Selain Tamita, Kompasianer lain yang menyatakan setuju untuk adanya Hari Pasar Tradisional adalah Ryva Nova. Menurutnya peringatan ini bisa mengingatkan kita bahwa sebelum ada pasar modern, kita telah memiliki pasar tradisional dan jangan sampai kita membumikan yang sudah ada dan melangitkan yang lebih belakangan hadir.
"Kita juga semestinyalah tetap membudayakan tradisi bangsa kita yang mendunia yaitu jiwa sosial yang berlatarkan keramahtamahan. Pasar tradisional bukan sekedar menawarkan kebutuhan primer kita semata, tapi ada sisi lain yang harus kita cermati, yaitu pembicaraan dua arah. Dan sepatutnya kita bangga bahwa Indonesia masih bisa menghidupkan warisan nenek moyang di masa lampau yang berjual beli dengan barter, sekarang kita kembangkan dengan bertukar mata uang Rupiah," tulis Ryva.
Meski demikian, harus ada hal yang diperhatikan seperti kualitas agar kenyamanan dan kesinambungan pasar tradisional bukan cuma slogan belaka. Dan membuat orang-orang untuk tetap memilih pasar tradisional sebagai tempat transaksi jual beli.
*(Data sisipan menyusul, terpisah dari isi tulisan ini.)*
(* ===== verification/AdlistSpec.v ===== *)
(** The contract of src/redis-stable/src/adlist.c: a list header and its nodes in the
    heap represent a sequence of nodes, and each operation does to the sequence what its
    name says, touching no other memory. *)

From stdpp Require Import gmap.
From S2P Require Import Prelude Machine Adlist.

Section Segments.
Context {V : Type}.
Implicit Types (h : heap V) (ns L R : list (Z * V)).

(** * Representation *)

(** The first (last) node of a sequence, or a default when there is none. *)
Definition hd_of ns (d : option Z) : option Z := match ns with [] => d | (a, _) :: _ => Some a end.
Fixpoint lt_of ns (d : option Z) : option Z := match ns with [] => d | (a, _) :: ns => lt_of ns (Some a) end.

(** The nodes [ns] are chained in both directions, between [p] and [n]. *)
Fixpoint lseg (p : option Z) ns (n : option Z) h : Prop :=
  match ns with
  | [] => True
  | (a, v) :: ns => mem h !! a = Some (mk_node p (hd_of ns n) v) /\ lseg (Some a) ns n h
  end.

(** Outside [A] the memory is unchanged. *)
Definition only (A : list Z) h h' : Prop := log h' = log h /\ forall b, b ∉ A -> mem h' !! b = mem h !! b.

Record is_list (l : adlist V) ns h : Prop := {
  il_nodup : NoDup ns.*1;
  il_head : l_head l = hd_of ns None;
  il_tail : l_tail l = lt_of ns None;
  il_len : l_len l = zlength ns;
  il_small : zlength ns < 2 ^ 64;
  il_seg : lseg None ns None h
}.
Lemma update_contract ft xs idx delta x :
  fw_repr ft xs -> 0 <= idx -> xs !! Z.to_nat idx = Some x -> LLONG_MIN < delta <= LLONG_MAX ->
  0 <= x + delta -> psum xs (size ft) + delta < 2 ^ 64 ->
  exists ft', fwTreeUpdate (Some ft) idx delta = Ok (Some ft') /\ size ft' = size ft /\
    fw_repr ft' (<[Z.to_nat idx := x + delta]> xs).
Proof.
  intros Hr Hidx Hx Hd Hxd Hub.
  pose proof Hr as [Hb Hsz Hl Htl Hp Htot Hbd Hn]. pose proof (lookup_lt_Some _ _ _ Hx) as Hlt.
  assert (1 <= size ft <= 2 ^ 29) as Hs29 by (rewrite Hsz; split; [apply (Z.pow_le_mono_r 2 0); lia|apply Z.pow_le_mono_r; lia]).
  assert (Forall (fun x => 0 <= x) (<[Z.to_nat idx:=x + delta]> xs)) as Hp' by by apply Forall_insert.
  assert (forall j, 1 <= j <= size ft -> psum (<[Z.to_nat idx:=x + delta]> xs) j - psum (<[Z.to_nat idx:=x + delta]> xs) (j - lowbit j) =
    psum xs j - psum xs (j - lowbit j) + (if decide (covers j (idx + 1)) then delta else 0)) as Hnode.
  { intros j Hj. pose proof (lowbit_range j ltac:(lia)). rewrite !psum_insert by (done || lia).
    unfold covers. repeat case_decide; lia. }
  unfold fwTreeUpdate. rewrite Z.geb_leb, (proj2 (Z.ltb_ge _ _)), (proj2 (Z.leb_gt _ _)) by lia. cbn [orb].
  unfold LLONG_MIN, LLONG_MAX in Hd.
  destruct (update_loop_correct (size ft) delta ltac:(lia) 33 (tree ft) (idx + 1)) as (t' & -> & Hlen & Ht').
  - lia.
  - done.
  - pose proof (lowbit_range (idx + 1) ltac:(lia)). change (2 ^ (33 - Z.of_nat 33)) with 1. lia.
  - lia.
  - unfold in_s. lia.
  - unfold LLONG_MIN; lia.
  - intros j v Hj Hc Hv. rewrite Hn in Hv by done. injection Hv as <-. pose proof (lowbit_range j ltac:(lia)).
    pose proof (psum_mono xs (j - lowbit j) j Hp ltac:(lia)). pose proof (psum_mono xs 0 (j - lowbit j) Hp ltac:(lia)).
    pose proof (psum_mono xs j (size ft) Hp ltac:(lia)). rewrite psum_0 in *.
    pose proof (Hnode j Hj) as Hj'. rewrite decide_True in Hj' by done.
    pose proof (psum_mono _ (j - lowbit j) j Hp' ltac:(lia)). lia.
  - eexists. split; [done|]. split; [done|]. assert (0 <= psum xs (size ft) + delta) as Hge.
    { pose proof (psum_mono _ 0 (size ft) Hp' ltac:(lia)) as H0. rewrite psum_0, psum_insert, decide_True in H0 by (done || lia). lia. }
    split; cbn [size_bits size tree total]; try done.
    + by rewrite length_insert.
    + by rewrite Hlen.
    + rewrite psum_insert, decide_True, Htot by (done || lia). apply u_id. lia.
    + rewrite psum_insert, decide_True by (done || lia). lia.
    + intros i Hi. rewrite Ht', Hn by done. simpl. by rewrite Hnode.
Qed.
Walaupun begitu, ada juga pihak yang menentang soal gagasan Hari Pasar Tradisional ini. Contohnya adalah Wahyu Saputro. Menurutnya adanya Hari Pasar Tradisional seakan memerlihatkan bahwa pasar tradisional sangat langka, padahal berbeda dengan kenyataannya.
"Buat apa (adanya Hari Pasar Tradisional), apa mau modal asing pada kabur? Batasi modal asing, batasi pembangunan pusat perbelanjaan modern, kalau perlu tiadakan. Itulah solusi yang lebih baik," tulis Wahyu.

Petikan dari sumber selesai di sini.